- [PROBLEM DETAILS] Give back each entry verbatim.

- [DATA FOR PROCESSING]

----------

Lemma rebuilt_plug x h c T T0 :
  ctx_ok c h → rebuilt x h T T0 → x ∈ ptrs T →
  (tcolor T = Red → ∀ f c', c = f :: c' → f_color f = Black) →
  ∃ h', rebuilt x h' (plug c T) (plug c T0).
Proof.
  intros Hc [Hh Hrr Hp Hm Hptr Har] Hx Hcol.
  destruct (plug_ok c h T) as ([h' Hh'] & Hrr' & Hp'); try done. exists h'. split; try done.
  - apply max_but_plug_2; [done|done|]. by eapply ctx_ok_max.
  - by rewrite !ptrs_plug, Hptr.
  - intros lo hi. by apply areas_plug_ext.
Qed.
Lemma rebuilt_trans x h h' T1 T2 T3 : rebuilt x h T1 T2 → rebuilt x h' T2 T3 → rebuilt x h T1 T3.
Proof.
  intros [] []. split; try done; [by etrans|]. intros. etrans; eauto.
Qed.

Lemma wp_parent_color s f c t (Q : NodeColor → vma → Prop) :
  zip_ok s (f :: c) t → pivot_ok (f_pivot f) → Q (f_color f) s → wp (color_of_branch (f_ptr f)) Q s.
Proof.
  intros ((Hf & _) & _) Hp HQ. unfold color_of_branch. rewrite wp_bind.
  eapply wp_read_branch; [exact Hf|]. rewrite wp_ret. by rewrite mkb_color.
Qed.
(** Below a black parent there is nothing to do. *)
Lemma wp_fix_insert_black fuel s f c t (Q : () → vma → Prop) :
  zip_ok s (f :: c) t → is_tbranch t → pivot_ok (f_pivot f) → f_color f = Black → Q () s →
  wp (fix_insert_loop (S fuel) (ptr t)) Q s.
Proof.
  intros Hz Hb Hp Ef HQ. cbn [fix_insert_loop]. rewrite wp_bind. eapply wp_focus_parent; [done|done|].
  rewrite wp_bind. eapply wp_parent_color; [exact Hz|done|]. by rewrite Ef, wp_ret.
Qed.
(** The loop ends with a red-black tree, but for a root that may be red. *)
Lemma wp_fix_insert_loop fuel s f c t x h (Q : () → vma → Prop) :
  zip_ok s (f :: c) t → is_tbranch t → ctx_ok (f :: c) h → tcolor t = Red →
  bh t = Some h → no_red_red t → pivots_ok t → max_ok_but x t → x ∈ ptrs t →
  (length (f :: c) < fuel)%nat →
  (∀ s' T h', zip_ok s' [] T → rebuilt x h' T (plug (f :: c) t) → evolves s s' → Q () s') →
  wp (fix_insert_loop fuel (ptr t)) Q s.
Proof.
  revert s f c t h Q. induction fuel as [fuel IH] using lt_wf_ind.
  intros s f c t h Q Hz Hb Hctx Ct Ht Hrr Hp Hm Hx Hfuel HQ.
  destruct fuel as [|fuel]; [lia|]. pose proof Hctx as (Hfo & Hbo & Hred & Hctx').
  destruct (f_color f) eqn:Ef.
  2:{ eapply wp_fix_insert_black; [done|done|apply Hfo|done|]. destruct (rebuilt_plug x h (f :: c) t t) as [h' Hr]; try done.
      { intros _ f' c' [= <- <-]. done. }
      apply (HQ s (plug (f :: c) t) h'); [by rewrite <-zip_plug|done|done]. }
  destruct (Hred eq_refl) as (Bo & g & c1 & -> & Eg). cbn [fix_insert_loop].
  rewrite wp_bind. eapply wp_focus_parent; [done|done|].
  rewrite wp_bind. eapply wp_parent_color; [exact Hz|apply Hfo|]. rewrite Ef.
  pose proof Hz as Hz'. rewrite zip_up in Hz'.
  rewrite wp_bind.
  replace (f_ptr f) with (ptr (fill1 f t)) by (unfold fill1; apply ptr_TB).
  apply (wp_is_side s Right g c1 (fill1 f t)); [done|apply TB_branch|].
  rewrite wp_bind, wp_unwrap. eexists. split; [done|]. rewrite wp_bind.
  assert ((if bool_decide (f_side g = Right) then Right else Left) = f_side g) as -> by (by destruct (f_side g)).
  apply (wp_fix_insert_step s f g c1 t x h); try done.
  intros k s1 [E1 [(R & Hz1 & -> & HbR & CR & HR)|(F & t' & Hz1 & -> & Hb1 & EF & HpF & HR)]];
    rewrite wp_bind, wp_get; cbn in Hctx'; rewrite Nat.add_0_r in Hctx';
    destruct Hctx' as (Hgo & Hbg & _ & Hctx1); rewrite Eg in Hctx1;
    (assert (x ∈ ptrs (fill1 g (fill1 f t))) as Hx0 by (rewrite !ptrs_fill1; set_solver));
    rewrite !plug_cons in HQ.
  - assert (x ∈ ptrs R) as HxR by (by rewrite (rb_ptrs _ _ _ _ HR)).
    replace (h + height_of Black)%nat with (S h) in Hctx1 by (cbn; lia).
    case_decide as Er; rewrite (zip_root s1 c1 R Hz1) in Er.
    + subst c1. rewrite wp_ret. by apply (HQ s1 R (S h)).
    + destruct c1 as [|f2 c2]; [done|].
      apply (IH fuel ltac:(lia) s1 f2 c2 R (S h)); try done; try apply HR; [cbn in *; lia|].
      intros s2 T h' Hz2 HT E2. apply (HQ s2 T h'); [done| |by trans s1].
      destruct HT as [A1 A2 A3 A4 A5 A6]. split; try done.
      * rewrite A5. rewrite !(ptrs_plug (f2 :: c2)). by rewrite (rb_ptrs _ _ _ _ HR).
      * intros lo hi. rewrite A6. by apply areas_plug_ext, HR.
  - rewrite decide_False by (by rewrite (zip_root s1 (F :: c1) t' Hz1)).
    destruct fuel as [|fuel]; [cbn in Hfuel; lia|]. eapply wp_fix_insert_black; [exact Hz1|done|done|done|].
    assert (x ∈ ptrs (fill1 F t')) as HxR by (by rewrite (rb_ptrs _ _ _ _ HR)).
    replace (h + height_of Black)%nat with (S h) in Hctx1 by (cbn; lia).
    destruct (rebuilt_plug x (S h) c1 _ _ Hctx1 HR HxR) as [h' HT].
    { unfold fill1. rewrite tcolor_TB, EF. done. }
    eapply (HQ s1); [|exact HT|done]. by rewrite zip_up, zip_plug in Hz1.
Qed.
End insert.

----------

- [RESULT]
Lemma rebuilt_plug x h c T T0 :
  ctx_ok c h → rebuilt x h T T0 → x ∈ ptrs T →
  (tcolor T = Red → ∀ f c', c = f :: c' → f_color f = Black) →
  ∃ h', rebuilt x h' (plug c T) (plug c T0).
Proof.
  intros Hc [Hh Hrr Hp Hm Hptr Har] Hx Hcol.
  destruct (plug_ok c h T) as ([h' Hh'] & Hrr' & Hp'); try done. exists h'. split; try done.
  - apply max_but_plug_2; [done|done|]. by eapply ctx_ok_max.
  - by rewrite !ptrs_plug, Hptr.
  - intros lo hi. by apply areas_plug_ext.
Qed.
Lemma rebuilt_trans x h h' T1 T2 T3 : rebuilt x h T1 T2 → rebuilt x h' T2 T3 → rebuilt x h T1 T3.
Proof.
  intros [] []. split; try done; [by etrans|]. intros. etrans; eauto.
Qed.

Lemma wp_parent_color s f c t (Q : NodeColor → vma → Prop) :
  zip_ok s (f :: c) t → pivot_ok (f_pivot f) → Q (f_color f) s → wp (color_of_branch (f_ptr f)) Q s.
Proof.
  intros ((Hf & _) & _) Hp HQ. unfold color_of_branch. rewrite wp_bind.
  eapply wp_read_branch; [exact Hf|]. rewrite wp_ret. by rewrite mkb_color.
Qed.
(** Below a black parent there is nothing to do. *)
Lemma wp_fix_insert_black fuel s f c t (Q : () → vma → Prop) :
  zip_ok s (f :: c) t → is_tbranch t → pivot_ok (f_pivot f) → f_color f = Black → Q () s →
  wp (fix_insert_loop (S fuel) (ptr t)) Q s.
Proof.
  intros Hz Hb Hp Ef HQ. cbn [fix_insert_loop]. rewrite wp_bind. eapply wp_focus_parent; [done|done|].
  rewrite wp_bind. eapply wp_parent_color; [exact Hz|done|]. by rewrite Ef, wp_ret.
Qed.
(** The loop ends with a red-black tree, but for a root that may be red. *)
Lemma wp_fix_insert_loop fuel s f c t x h (Q : () → vma → Prop) :
  zip_ok s (f :: c) t → is_tbranch t → ctx_ok (f :: c) h → tcolor t = Red →
  bh t = Some h → no_red_red t → pivots_ok t → max_ok_but x t → x ∈ ptrs t →
  (length (f :: c) < fuel)%nat →
  (∀ s' T h', zip_ok s' [] T → rebuilt x h' T (plug (f :: c) t) → evolves s s' → Q () s') →
  wp (fix_insert_loop fuel (ptr t)) Q s.
Proof.
  revert s f c t h Q. induction fuel as [fuel IH] using lt_wf_ind.
  intros s f c t h Q Hz Hb Hctx Ct Ht Hrr Hp Hm Hx Hfuel HQ.
  destruct fuel as [|fuel]; [lia|]. pose proof Hctx as (Hfo & Hbo & Hred & Hctx').
  destruct (f_color f) eqn:Ef.
  2:{ eapply wp_fix_insert_black; [done|done|apply Hfo|done|]. destruct (rebuilt_plug x h (f :: c) t t) as [h' Hr]; try done.
      { intros _ f' c' [= <- <-]. done. }
      apply (HQ s (plug (f :: c) t) h'); [by rewrite <-zip_plug|done|done]. }
  destruct (Hred eq_refl) as (Bo & g & c1 & -> & Eg). cbn [fix_insert_loop].
  rewrite wp_bind. eapply wp_focus_parent; [done|done|].
  rewrite wp_bind. eapply wp_parent_color; [exact Hz|apply Hfo|]. rewrite Ef.
  pose proof Hz as Hz'. rewrite zip_up in Hz'.
  rewrite wp_bind.
  replace (f_ptr f) with (ptr (fill1 f t)) by (unfold fill1; apply ptr_TB).
  apply (wp_is_side s Right g c1 (fill1 f t)); [done|apply TB_branch|].
  rewrite wp_bind, wp_unwrap. eexists. split; [done|]. rewrite wp_bind.
  assert ((if bool_decide (f_side g = Right) then Right else Left) = f_side g) as -> by (by destruct (f_side g)).
  apply (wp_fix_insert_step s f g c1 t x h); try done.
  intros k s1 [E1 [(R & Hz1 & -> & HbR & CR & HR)|(F & t' & Hz1 & -> & Hb1 & EF & HpF & HR)]];
    rewrite wp_bind, wp_get; cbn in Hctx'; rewrite Nat.add_0_r in Hctx';
    destruct Hctx' as (Hgo & Hbg & _ & Hctx1); rewrite Eg in Hctx1;
    (assert (x ∈ ptrs (fill1 g (fill1 f t))) as Hx0 by (rewrite !ptrs_fill1; set_solver));
    rewrite !plug_cons in HQ.
  - assert (x ∈ ptrs R) as HxR by (by rewrite (rb_ptrs _ _ _ _ HR)).
    replace (h + height_of Black)%nat with (S h) in Hctx1 by (cbn; lia).
    case_decide as Er; rewrite (zip_root s1 c1 R Hz1) in Er.
    + subst c1. rewrite wp_ret. by apply (HQ s1 R (S h)).
    + destruct c1 as [|f2 c2]; [done|].
      apply (IH fuel ltac:(lia) s1 f2 c2 R (S h)); try done; try apply HR; [cbn in *; lia|].
      intros s2 T h' Hz2 HT E2. apply (HQ s2 T h'); [done| |by trans s1].
      destruct HT as [A1 A2 A3 A4 A5 A6]. split; try done.
      * rewrite A5. rewrite !(ptrs_plug (f2 :: c2)). by rewrite (rb_ptrs _ _ _ _ HR).
      * intros lo hi. rewrite A6. by apply areas_plug_ext, HR.
  - rewrite decide_False by (by rewrite (zip_root s1 (F :: c1) t' Hz1)).
    destruct fuel as [|fuel]; [cbn in Hfuel; lia|]. eapply wp_fix_insert_black; [exact Hz1|done|done|done|].
    assert (x ∈ ptrs (fill1 F t')) as HxR by (by rewrite (rb_ptrs _ _ _ _ HR)).
    replace (h + height_of Black)%nat with (S h) in Hctx1 by (cbn; lia).
    destruct (rebuilt_plug x (S h) c1 _ _ Hctx1 HR HxR) as [h' HT].
    { unfold fill1. rewrite tcolor_TB, EF. done. }
    eapply (HQ s1); [|exact HT|done]. by rewrite zip_up, zip_plug in Hz1.
Qed.
End insert.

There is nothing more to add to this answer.